§ WORK TASK
Working through the records below, count the lines that include "split". The reply is that number alone.

Collected data entries:
(* ===== verification/Base64.v ===== *)
(** * Base64, as the authentication code uses it

    The [base64] crate is not part of the program: the model takes its standard
    engine as an interface, with the facts of RFC 4648 the code relies on.
    [Rfc4648] is a concrete engine that satisfies them. *)

From S2P Require Import Prelude Utf8 Str.

Definition is_byte (b : Z) : bool := between 0 b 255.

(** [base64::engine::general_purpose::STANDARD] *)
Class Base64 := {
  b64_encode : bytes -> str;
  b64_decode : str -> option bytes;
}.

Class Base64Laws `(Base64) : Prop := {
  b64_decode_encode b : Forall (fun x => is_byte x = true) b -> b64_decode (b64_encode b) = Some b;
  b64_encode_no_space b :
    Forall (fun x => is_byte x = true) b -> Forall (fun c => is_whitespace c = false) (b64_encode b);
  b64_encode_nil b : b64_encode b = [] -> b = [];
}.

(** ** A concrete engine *)

Module Rfc4648.

Definition digit (n : Z) : char :=
  if n <? 26 then 65 + n
  else if n <? 52 then 71 + n
  else if n <? 62 then n - 4
  else if n =? 62 then 43 else 47.

Definition value (c : char) : option Z :=
  if between 65 c 90 then Some (c - 65)
  else if between 97 c 122 then Some (c - 71)
  else if between 48 c 57 then Some (c + 4)
  else if c =? 43 then Some 62
  else if c =? 47 then Some 63 else None.

Definition PAD : char := 61.

Fixpoint encode (b : bytes) : str :=
  match b with
  | [] => []
  | [x] => [digit (x / 4); digit ((x mod 4) * 16); PAD; PAD]
  | [x; y] => [digit (x / 4); digit ((x mod 4) * 16 + y / 16);
               digit ((y mod 16) * 4); PAD]
  | x :: y :: z :: r =>
      digit (x / 4) :: digit ((x mod 4) * 16 + y / 16)
      :: digit ((y mod 16) * 4 + z / 64) :: digit (z mod 64) :: encode r
  end.

(** The last group, with its padding. *)
Definition decode_last (a b c d : char) : option bytes :=
  v ← value a; w ← value b;
  if c =? PAD then
    if (d =? PAD) && (w mod 16 =? 0) then Some [v * 4 + w / 16] else None
  else
    x ← value c;
    if d =? PAD then
      if x mod 4 =? 0 then Some [v * 4 + w / 16; (w mod 16) * 16 + x / 4] else None
    else
      y ← value d;
      Some [v * 4 + w / 16; (w mod 16) * 16 + x / 4; (x mod 4) * 64 + y].

Fixpoint decode (s : str) : option bytes :=
  match s with
  | [] => Some []
  | [a; b; c; d] => decode_last a b c d
  | a :: b :: c :: d :: r =>
      v ← value a; w ← value b; x ← value c; y ← value d;
      t ← decode r;
      Some (v * 4 + w / 16 :: (w mod 16) * 16 + x / 4 :: (x mod 4) * 64 + y :: t)
  | _ => None
  end.

Definition sextet (n : Z) : bool := between 0 n 63.

Lemma value_digit n : sextet n = true -> value (digit n) = Some n.
Proof.
  unfold sextet, digit, value, between, ch. cbn. intros.
  repeat case_match; bool_facts; try (f_equal; lia); exfalso; simplify_eq; lia.
Qed.

Lemma digit_not_pad n : sextet n = true -> (digit n =? PAD) = false.
Proof.
  unfold sextet, digit, between, PAD, ch. cbn. intros. apply Z.eqb_neq.
  repeat case_match; bool_facts; lia.
Qed.

Lemma digit_no_space n : sextet n = true -> is_whitespace (digit n) = false.
Proof.
  unfold sextet, digit, is_whitespace, between, ch. cbn. intros.
  repeat case_match; bool_facts; lia.
Qed.

#[local] Ltac Zify.zify_post_hook ::= Z.div_mod_to_equations.

Lemma sextets x y z :
  is_byte x = true -> is_byte y = true -> is_byte z = true ->
  sextet (x / 4) = true /\ sextet ((x mod 4) * 16) = true
  /\ sextet ((x mod 4) * 16 + y / 16) = true /\ sextet ((y mod 16) * 4) = true
  /\ sextet ((y mod 16) * 4 + z / 64) = true /\ sextet (z mod 64) = true.
Proof. unfold is_byte, sextet, between. intros. repeat split; lia. Qed.

(** Induction by groups of three bytes. *)
Lemma bytes3_ind (P : bytes -> Prop) :
  P [] -> (forall x, P [x]) -> (forall x y, P [x; y]) ->
  (forall x y z r, P r -> P (x :: y :: z :: r)) -> forall b, P b.
Proof.
  intros H0 H1 H2 H3. fix IH 1. intros [|x [|y [|z r]]]; [exact H0|exact (H1 x)|exact (H2 x y)|].
  apply H3, IH.
Qed.

Lemma decode_last_group v w x y :
  sextet v = true -> sextet w = true -> sextet x = true -> sextet y = true ->
  decode_last (digit v) (digit w) (digit x) (digit y)
  = Some [v * 4 + w / 16; (w mod 16) * 16 + x / 4; (x mod 4) * 64 + y].
Proof.
  intros. unfold decode_last. rewrite !value_digit, !digit_not_pad by done.
  reflexivity.
Qed.

Lemma decode_group v w x y c r :
  sextet v = true -> sextet w = true -> sextet x = true -> sextet y = true ->
  decode (digit v :: digit w :: digit x :: digit y :: c :: r)
  = (t ← decode (c :: r);
     Some (v * 4 + w / 16 :: (w mod 16) * 16 + x / 4 :: (x mod 4) * 64 + y :: t)).
Proof.
  intros. change (decode (digit v :: digit w :: digit x :: digit y :: c :: r)) with
    (v ← value (digit v); w ← value (digit w); x ← value (digit x); y ← value (digit y);
     t ← decode (c :: r);
     Some (v * 4 + w / 16 :: (w mod 16) * 16 + x / 4 :: (x mod 4) * 64 + y :: t)).
  by rewrite !value_digit.
Qed.

Lemma decode_encode b : Forall (fun x => is_byte x = true) b -> decode (encode b) = Some b.
Proof.
  induction b as [|x|x y|x y z r IH] using bytes3_ind; intros H.
  - done.
  - inv H. destruct (sextets x x x) as (? & ? & _); [done..|].
    change (decode (encode [x]))
      with (decode_last (digit (x / 4)) (digit ((x mod 4) * 16)) PAD PAD).
    unfold decode_last. rewrite !value_digit by done. cbn [mbind option_bind].
    rewrite Z.eqb_refl, (proj2 (Z.eqb_eq (x mod 4 * 16 mod 16) 0)) by lia. cbn [andb].
    do 2 f_equal. lia.
  - inv H. inv H3. destruct (sextets x y y) as (? & ? & ? & ? & _); [done..|].
    change (decode (encode [x; y])) with
      (decode_last (digit (x / 4)) (digit ((x mod 4) * 16 + y / 16))
         (digit ((y mod 16) * 4)) PAD).
    unfold decode_last. rewrite !value_digit, digit_not_pad by done.
    cbn [mbind option_bind].
    rewrite Z.eqb_refl, (proj2 (Z.eqb_eq _ _)) by lia.
    unfold is_byte, between in *. repeat f_equal; lia.
  - inv H. inv H3. inv H4. destruct (sextets x y z) as (? & ? & ? & ? & ? & ?); [done..|].
    specialize (IH H5). cbn [encode]. unfold is_byte, between in *.
    destruct (encode r) as [|c t] eqn:E.
    + injection IH as <-.
      match goal with |- decode [?a; ?b; ?c; ?d] = _ =>
        change (decode_last a b c d = Some [x; y; z]) end.
      rewrite decode_last_group by done. repeat f_equal; lia.
    + rewrite decode_group, IH by done. cbn [mbind option_bind]. repeat f_equal; lia.
Qed.

Lemma encode_no_space b :
  Forall (fun x => is_byte x = true) b -> Forall (fun c => is_whitespace c = false) (encode b).
Proof.
  induction b as [|x|x y|x y z r IH] using bytes3_ind; intros H.
  - constructor.
  - inv H. destruct (sextets x x x) as (? & ? & _); [done..|].
    repeat constructor; by apply digit_no_space.
  - inv H. inv H3. destruct (sextets x y y) as (? & ? & ? & ? & _); [done..|].
    repeat constructor; by apply digit_no_space.
  - inv H. inv H3. inv H4. destruct (sextets x y z) as (? & ? & ? & ? & ? & ?); [done..|].
    cbn [encode]. repeat constructor; auto using digit_no_space.
Qed.

#[export] Instance engine : Base64 := { b64_encode := encode; b64_decode := decode }.

#[export] Instance engine_laws : Base64Laws engine.
Proof.
  split; [apply decode_encode|apply encode_no_space|].
  by intros [|x [|y [|z r]]].
Qed.

End Rfc4648.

§ RESULT FOR THIS TASK
2